Когда мне исполнилось шестнадцать лет, я уехал на восток страны и поступил сначала в пансион в Ныо-Джерси, затем в Гарвардский университет, а потом поехал в годичное путешествие по Европе. Брат окончил университет следом за мной. Лишь впоследствии мы узнали, что отец и мать во многом отказывали себе, чтобы мы могли учиться, и что отец, по сути, укорачивал свою жизнь, давая нам возможность жить жизнью богатых наследников. Они с матерью всегда давали нам больше, чем мы просили, будь то свобода, понимание или материальные средства. А в день, когда брат окончил университет, отец заболел от неимоверного переутомления и через несколько недель умер. Мне всегда кажется горькой насмешкой судьбы то, что он не дожил до моего скромного успеха. Для меня он всегда был больше добрым мудрым старшим другом, чем отцом...

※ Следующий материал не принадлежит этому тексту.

(* ===== verification/Maccalc.v ===== *)
(** * Maccalc: the MAC address tool

    [src/feeds/net/maccalc/src/main.c].  A run gets the arguments, the outcomes of the [read]s of its
    input and the result of its [write]; it gives the bytes written to its output and
    the exit code.  A read that never comes is [None].  The usage message and the
    other messages on the error output are left out. *)
From Stdlib Require Import String.
From S2P Require Import Prelude CString.

#[local] Open Scope string_scope.
#[local] Open Scope list_scope.
#[local] Open Scope Z_scope.

Definition MAC_ADDRESS_LEN : nat := 6.
Definition ERR_INVALID : Z := 1.
Definition ERR_IO : Z := 2.
Definition EXIT_SUCCESS : Z := 0.
Definition EXIT_FAILURE : Z := 1.

(** ** Parsing and printing *)

Definition hex_value (c : Z) : option Z :=
  if (48 <=? c) && (c <=? 57) then Some (c - 48)
  else if (97 <=? c) && (c <=? 102) then Some (c - 87)
  else if (65 <=? c) && (c <=? 70) then Some (c - 55) else None.

(** At most [width] hexadecimal digits, at least one; the number and the rest. *)
Fixpoint more_digits (width : nat) (acc : Z) (s : list Z) : Z * list Z :=
  match width, s with
  | S width, c :: s' => match hex_value c with Some d => more_digits width (16 * acc + d) s' | None => (acc, s) end
  | _, _ => (acc, s)
  end.
Definition scan_digits (width : nat) (s : list Z) : option (Z * list Z) :=
  match s with
  | c :: s' => match hex_value c with Some d => Some (more_digits (Nat.pred width) d s') | None => None end
  | [] => None
  end.

(** The conversion "%02hhx" of [sscanf]: blanks, then two characters at most, of which a sign is one; the
    prefix "0x" fills them and leaves no digit. *)
Definition scan_hhx (s : list Z) : option (Z * list Z) :=
  match skip_space s with
  | 45 :: s' => '(v, r) ← scan_digits 1 s'; Some (u8 (- v), r)
  | 43 :: s' => scan_digits 1 s'
  | 48 :: 120 :: _ | 48 :: 88 :: _ => None
  | s' => scan_digits 2 s'
  end.

(** [n] conversions with a colon between two of them; [None] when fewer succeed. *)
Fixpoint scan_mac (n : nat) (s : list Z) : option (list Z) :=
  match n with
  | O => Some []
  | S n' =>
      '(v, r) ← scan_hhx s;
      match n' with
      | O => Some [v]
      | S _ => match r with 58 :: r => l ← scan_mac n' r; Some (v :: l) | _ => None end
      end
  end.

Definition parse_mac (mac_str : list Z) : list Z + Z :=
  match scan_mac MAC_ADDRESS_LEN mac_str with Some buf => inl buf | None => inr ERR_INVALID end.

(** "%02x" and the whole line. *)
Definition hex_char (d : Z) : Z := if d <? 10 then 48 + d else 87 + d.
Definition print_02x (b : Z) : list Z := [hex_char (b / 16); hex_char (b mod 16)].
Fixpoint print_bytes (buf : list Z) : list Z :=
  match buf with
  | [] => []
  | [b] => print_02x b
  | b :: buf => print_02x b ++ 58 :: print_bytes buf
  end.
Definition print_mac (buf : list Z) : list Z := print_bytes buf ++ [10].

(** ** Commands: what is written, and the result *)

Definition maccalc_do_add (argv : list (list Z)) : list Z * Z :=
  match argv with
  | [a0; a1] =>
      match parse_mac a0 with
      | inr err => ([], err)
      | inl mac =>
          let i := atol a1 in
          let at_ k := nth k mac 0 in
          let t := Z.lor (Z.lor (Z.shiftl (at_ 3%nat) 16) (Z.shiftl (at_ 4%nat) 8)) (at_ 5%nat) in
          let t := u32 (t + i) in
          (print_mac [at_ 0%nat; at_ 1%nat; at_ 2%nat; Z.land (Z.shiftr t 16) 0xff; Z.land (Z.shiftr t 8) 0xff; Z.land t 0xff], 0)
      end
  | _ => ([], ERR_INVALID)
  end.

Definition maccalc_do_logical (op : Z -> Z -> Z) (argv : list (list Z)) : list Z * Z :=
  match argv with
  | [a0; a1] =>
      match parse_mac a0 with
      | inr err => ([], err)
      | inl mac1 =>
          match parse_mac a1 with
          | inr err => ([], err)
          | inl mac2 => (print_mac (zip_with op mac1 mac2), 0)
          end
      end
  | _ => ([], ERR_INVALID)
  end.

Definition op_or (n1 n2 : Z) : Z := Z.lor n1 n2.
Definition op_and (n1 n2 : Z) : Z := Z.land n1 n2.
Definition op_xor (n1 n2 : Z) : Z := Z.lxor n1 n2.
Definition maccalc_do_or := maccalc_do_logical op_or.
Definition maccalc_do_and := maccalc_do_logical op_and.
Definition maccalc_do_xor := maccalc_do_logical op_xor.

(** [c]: how many bytes [write] writes, or a negative number. *)
Definition maccalc_do_mac2bin (c : Z) (argv : list (list Z)) : list Z * Z :=
  match argv with
  | [a0] =>
      match parse_mac a0 with
      | inr err => ([], err)
      | inl mac => (take (Z.to_nat c) mac, if c =? Z.of_nat MAC_ADDRESS_LEN then 0 else ERR_IO)
      end
  | _ => ([], ERR_INVALID)
  end.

Мне кажется, что пансион сыграл в моем детстве большую роль, чем все остальное. Я был новеньким в обществе незнакомых мальчиков, но вскоре почувствовал, что они принимают меня таким, какой я есть. Чувствовал я себя прекрасно. Размеренная жизнь коллектива была мне интересна. На меня произвели впечатление его традиции и кумиры, школьный патриотизм и ощущение давно сложившегося и упрочившегося образа жизни, столь отличного от дикого, претенциозного Запада. В школьной газете печатались мои стихи и рассказы, я играл в футбол, с довольно хорошими результатами пробегал четверть мили; дважды я дрался и выдержал. Бывали и опасные приключения, когда некоторые из нас ночью украдкой спускались по пожарной лестнице, удирали на балы за город и на рассвете проскальзывали обратно в спальни. Вместе со школьными светскими мотыльками я «приставал» к девчонкам в городе, и надо мной не смеялись. Всегда занятый, счастливый, имея множество друзей, я приобрел уверенность в себе. Так, не прилагая усилий, я обрел себя; и с тех пор я уже никогда особенно не боялся людей.

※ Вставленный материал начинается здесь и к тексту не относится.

Lemma add_members_adds n o keys : adds n ->
  doc_ok (S n) o = true -> Forall (fun k => name_ok k = true) keys -> at_keys (Some root) keys = Some o ->
  forall ms es, Forall2 entry_for ms es -> (forall m, In m ms -> In m (json_object_members o)) -> List.NoDup (map fst ms) ->
  forall ret st, reboot_mode st = false ->
  (forall x k v, In x (names st) -> In (k, v) ms -> ~ under (keys ++ [k]) x.1.1) ->
  exists st', add_members (task_add root alloc l_env n) (dir_of keys) (length (dir_of keys) * 2 + 30) es ret st =
      Some (st', ret + Z.of_nat (length (member_cases n keys ms))) /\
    names st' = names st ++ member_cases n keys ms /\ reboot_mode st' = false.
Proof.
  intros Ha Hd Hk E ms es HF. induction HF as [| [k v] [k' x] ms es (Hkk & j & d & Hj & Hx & Hobj & _) HF IH]; intros Hin Hn ret st Hr Hu.
  - exists st. cbn. rewrite app_nil_r, Z.add_0_r. auto.
  - cbn in Hkk, Hj, Hx, Hn. subst k' v x. inversion_clear Hn as [| ? ? Hnk Hn'].
    destruct (doc_member _ _ _ _ Hd (Hin _ (or_introl eq_refl))) as (Hname & j' & [= <-] & _ & Hdj).
    cbn [add_members mbind option_bind member_cases flat_map].
    destruct (decide (type_of d = mjson_type_object)) as [Ht | Ht].
    + assert (json_object_get_type j = mjson_type_object) as Htj by now apply Hobj.
      rewrite (bool_decide_eq_true_2 (type_of d = _)), (bool_decide_eq_true_2 (json_object_get_type j = _)) by assumption.
      rewrite child_path, child_fits, <- dir_of_snoc by (assumption || now apply name_ok_spec).
      destruct (Ha j (keys ++ [k]) st) as (st1 & -> & Hst1 & Hr1).
      * apply Hdj. now apply Hobj.
      * apply Forall_app; split; [assumption | now apply Forall_singleton].
      * rewrite at_keys_app, E. cbn. now rewrite (assoc_member k (Some j)); [| apply members_distinct | apply Hin; now left].
      * now apply Hobj.
      * assumption.
      * intros y Hpc. apply (Hu y k (Some j) Hpc). now left.
      * cbn [mbind option_bind]. destruct (IH (fun m H => Hin m (or_intror H)) Hn' (ret + Z.of_nat (length (cases l_env n j (keys ++ [k])))) st1 Hr1) as (st2 & -> & Hst2 & Hr2).
        { intros y k2 v2 Hpc Hm. rewrite Hst1 in Hpc. apply in_app_iff in Hpc as [Hpc | Hpc]; [apply (Hu y k2 v2 Hpc); now right |].
          destruct (doc_member _ _ _ _ Hd (Hin _ (or_intror Hm))) as (Hname2 & _).
          intros Hu2. apply Hnk. apply cases_under in Hpc; [| now apply Hdj, Hobj].
          rewrite (under_member keys k k2 y.1.1 Hk Hname Hname2 Hpc Hu2). now apply (in_map fst) in Hm. }
        exists st2. rewrite Hst2, Hst1, <- app_assoc, length_app. split_and!; [do 2 f_equal; unfold member_cases; lia | reflexivity | assumption].
    + assert (json_object_get_type j <> mjson_type_object) as Htj by (intros ?; now apply Ht, Hobj).
      rewrite (bool_decide_eq_false_2 (type_of d = _)), (bool_decide_eq_false_2 (json_object_get_type j = _)) by assumption. cbn [app].
      apply IH; [intros m H; apply Hin; now right | assumption .. |]. intros y k2 v2 Hpc Hm. apply (Hu y k2 v2 Hpc). now right.
Qed.

Lemma task_add_adds n : adds n.
Proof.
  induction n as [| n IH]; intros o keys st Hd Hk E Ht Hr Hu; [discriminate |].
  cbn [task_add cases]. rewrite (child_path keys (lit "enable")), (child_path keys (lit "command")) by assumption.
  rewrite !child_fits by (assumption || (cbn; lia)).
  assert (match dir_of keys with c :: _ => c =? 47 | [] => false end = true) as -> by now destruct keys.
  cbn [negb]. unfold mjson_fetch at 1. rewrite (fetch_dir _ _ Hk E). cbn [mjson_get_value_from_obj]. rewrite Ht.
  cbn [fmap option_fmap option_map default from_option mbind option_bind id]. rewrite bool_decide_eq_false_2 by easy. cbv zeta.
  destruct (fetch_enable n o keys Hd Hk E) as (z & -> & Hz). cbn [mbind option_bind]. rewrite Hz.
  destruct (enabled o); cbn [negb]; [| exists st; cbn; rewrite app_nil_r; auto].
  rewrite (fetch_command n o keys Hd Hk E). cbn [mbind option_bind]. destruct (command_of o) as [c |] eqn:Ec.
  - assert (existsb (fun t => bool_decide (keypath t = dir_of keys)) (TASK_LIST st) = false) as ->.
    { apply not_true_iff_false. intros (t & Hin & Heq%bool_decide_eq_true)%existsb_exists.
      apply (Hu (keypath t, command t, env t)); [unfold names; apply in_map_iff; eauto |].
      exists []. split; [constructor | now rewrite app_nil_r]. }
    rewrite Hr. cbn [andb]. destruct (add_do_runs n o keys c st Hd Hk E Ht) as (st' & -> & Hst & Hr').
    cbn. exists st'. now rewrite Hr'.
  - destruct (foreach_dir n o keys Hd Hk E Ht) as (es & -> & HF). cbn [mbind option_bind].
    apply (add_members_adds n o keys IH Hd Hk E _ _ HF (fun _ H => H) (members_distinct o) 0 st Hr).
    intros y k v Hpc Hin (r & Hrr & E'). apply (Hu _ Hpc). rewrite E'. exists (k :: r).
    destruct (doc_member _ _ _ _ Hd Hin) as (Hname & _). split; [now constructor |]. now rewrite <- app_assoc.
Qed.

End Cases.

(** C12: Without arguments [task_init] lists the test cases a walk over the document finds, in
    the order of the document, each with its path, its command and the environment that the
    members of its node make of the inherited one ([case_env]), and returns their number.
    The document fits ([doc_ok n], whose [n] exceeds its depth: no null, no empty name, no
    slash in a name, names of at most 28 bytes, arrays that can be read), [/sys] can be read,
    and there is memory for every test case. *)
Theorem task_init_lists {json} `{JsonLaws json} (root : json) n g l :
  task_init_sysenv root = Some (g, l) -> json_object_get_type root = mjson_type_object -> doc_ok n root = true ->
  exists st, task_init root (fun _ => true) n [] = Some (g, st, [], Z.of_nat (length (cases l n root []))) /\
    map (fun t => (keypath t, command t, env t)) (TASK_LIST st) = cases l n root [].
Proof.
  intros Hs Ht Hd. unfold task_init. rewrite Hs.
  assert (shmem_init 0 = Some (Shmem 0 [] 4096)) as -> by reflexivity. cbn [mbind option_bind].
  destruct (task_add_adds root (fun _ => true) l (fun _ => eq_refl) n root [] (State [] (Shmem 0 [] 4096) false []) Hd
    (Forall_nil_2 _) eq_refl Ht eq_refl) as (st & E & Hn & _); [easy |].
  exists st. change (dir_of []) with [47] in E. cbn [dir_of] in E. cbv zeta. rewrite E. split; [reflexivity | exact Hn].
Qed.

(** ** The argument string *)

(** The arguments, each with a blank behind it. *)
Definition words (argv : list (list Z)) : list Z := mjoin (map (fun a => a ++ [32]) argv).

Lemma arg_front (w src rest : list Z) k :
  blit (w ++ replicate (length src + k) 0 ++ rest) (length w) src = w ++ src ++ replicate k 0 ++ rest.
Proof.
  unfold blit. rewrite take_app_length. f_equal. f_equal. rewrite replicate_add, <- app_assoc, <- drop_drop, drop_app_length.
  rewrite <- (length_replicate (length src) 0) at 1. apply drop_app_length.
Qed.

Definition args_size (argv : list (list Z)) : nat := foldr (fun a n => (S (length a) + n)%nat) O argv.

Lemma args_size_foldl argv k : foldl (fun n a => (n + S (length a))%nat) k argv = (k + args_size argv)%nat.
Proof.
  revert k. induction argv as [| a argv IH]; intros k; [symmetry; apply Nat.add_0_r |].
  cbn [foldl]. rewrite IH. unfold args_size. cbn [foldr]. lia.
Qed.

Lemma words_cstr argv : Forall cstr_ok argv -> cstr_ok (words argv).
Proof.
  induction 1 as [| a argv Ha Hargv IH]; [constructor |]. unfold words. cbn [map mjoin list_join foldr].
  apply cstr_ok_app. split; [| exact IH]. apply cstr_ok_app. split; [assumption |]. repeat constructor; lia.
Qed.

Lemma words_snoc a argv : exists w, words (a :: argv) = w ++ [32].
Proof.
  revert a. induction argv as [| b argv IH]; intros a.
  - exists a. cbn. now rewrite app_nil_r.
  - destruct (IH b) as [w E]. exists ((a ++ [32]) ++ w). change (words (a :: b :: argv)) with ((a ++ [32]) ++ words (b :: argv)).
    now rewrite E, app_assoc.
Qed.

Section Args.
Context {json : Type} {JC : JsonC json}.
Variables (root : json) (alloc : list Z -> bool) (l_env : local_env) (fuel : nat).

Lemma init_args_words argv w arglen cnt st buf n st' :
  arglen = S (args_size argv) ->
  init_args root alloc l_env fuel argv (w ++ replicate arglen 0) (length w) arglen cnt st = Some (buf, n, st') ->
  buf = w ++ words argv ++ [0].
Proof.
  revert w arglen cnt st. induction argv as [| a argv IH]; intros w arglen cnt st -> H.
  - cbn in H. injection H as <- _ _. reflexivity.
  - cbn [init_args args_size foldr] in H. cbv zeta in H. fold (args_size argv) in H.
    replace (S (S (length a) + args_size argv) - 1 <? length a)%nat with false in H by (symmetry; apply Nat.ltb_ge; lia).
    chain H.
    assert (strncpy a (length a) = a) as Ea by (unfold strncpy; rewrite firstn_all, Nat.sub_diag; apply app_nil_r).
    rewrite Ea in H.
    replace (S (S (length a) + args_size argv)) with (length a + (2 + args_size argv))%nat in H by lia.
    rewrite <- (app_nil_r (replicate _ 0)), arg_front, app_nil_r in H.
    rewrite app_assoc, <- length_app in H.
    replace (replicate (2 + args_size argv) 0) with (replicate (length [32] + S (args_size argv)) 0 ++ []) in H by now rewrite app_nil_r.
    rewrite arg_front, app_nil_r, app_assoc in H.
    replace (length (w ++ a) + 1)%nat with (length ((w ++ a) ++ [32])) in H by (rewrite length_app; reflexivity).
    replace (length a + (2 + args_size argv) - (length a + 1))%nat with (S (args_size argv)) in H by lia.
    apply IH in H; [| reflexivity]. rewrite H. unfold words. cbn [map mjoin list_join foldr]. now rewrite <- !app_assoc.
Qed.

В 1906 г. я поехал в Гарвард, можно сказать, один, не зная в университете почти ни души. На моем курсе было более семисот человек, и первые три месяца, когда я сидел на лекциях и собраниях, мне казалось, что у всех семисот есть друзья, кроме меня. Меня потрясла необъятность Гарварда, таящиеся в нем неограниченные возможности, его священная история, традиции - и я почувствовал себя безмерно одиноким. Я не знал, куда обратиться, как познакомиться с людьми. Мимо меня проходили мои однокашники, весело окликая друг друга; в субботние вечера я видел, как с гиканьем и криками уезжали в Бостон на задней площадке трамвая компании студентов, с веселыми песнями возвращавшиеся под моими окнами на рассвете. На курсе объявлялись свои спортсмены, музыканты, писатели, будущие государственные деятели. Образовывались клубы первокурсников. А я оставался за бортом. Тогда я «атаковал» университетские газеты, попытался войти в сборную первого курса, даже не уезжал на каникулы и ходил на лодочную станцию, где упражнялся на тренажерах, но оказался на последнем месте и не был принят в сборную, поехавшую в Нью-Лондон, Со многими студентами я раскланивался, но близко знал лишь единицы; большинство моих приятелей стали выдающимися людьми и больше ко мне не приезжали. Один из них обещал, что поселится со мной вместе иа втором курсе, но ему шепнули, что я «неподходящий человек», и он открыто отошел от меня. А сам я тоже обидел юношу, который был мне другом. Он был евреем, застенчивым, довольно печальным человеком. Мы всегда были вместе, двое посторонних. Меня это раздражало и угнетало: казалось, что мне никогда не удастся войти в круг тех, кто ведет роскошный, богатый образ жизни в университете, если он будет рядом, - и я отошел от него... Он очень обиделся, а для меня это было хорошим уроком. Впоследствии он простил меня, делал для меня много добра, и мы друзья.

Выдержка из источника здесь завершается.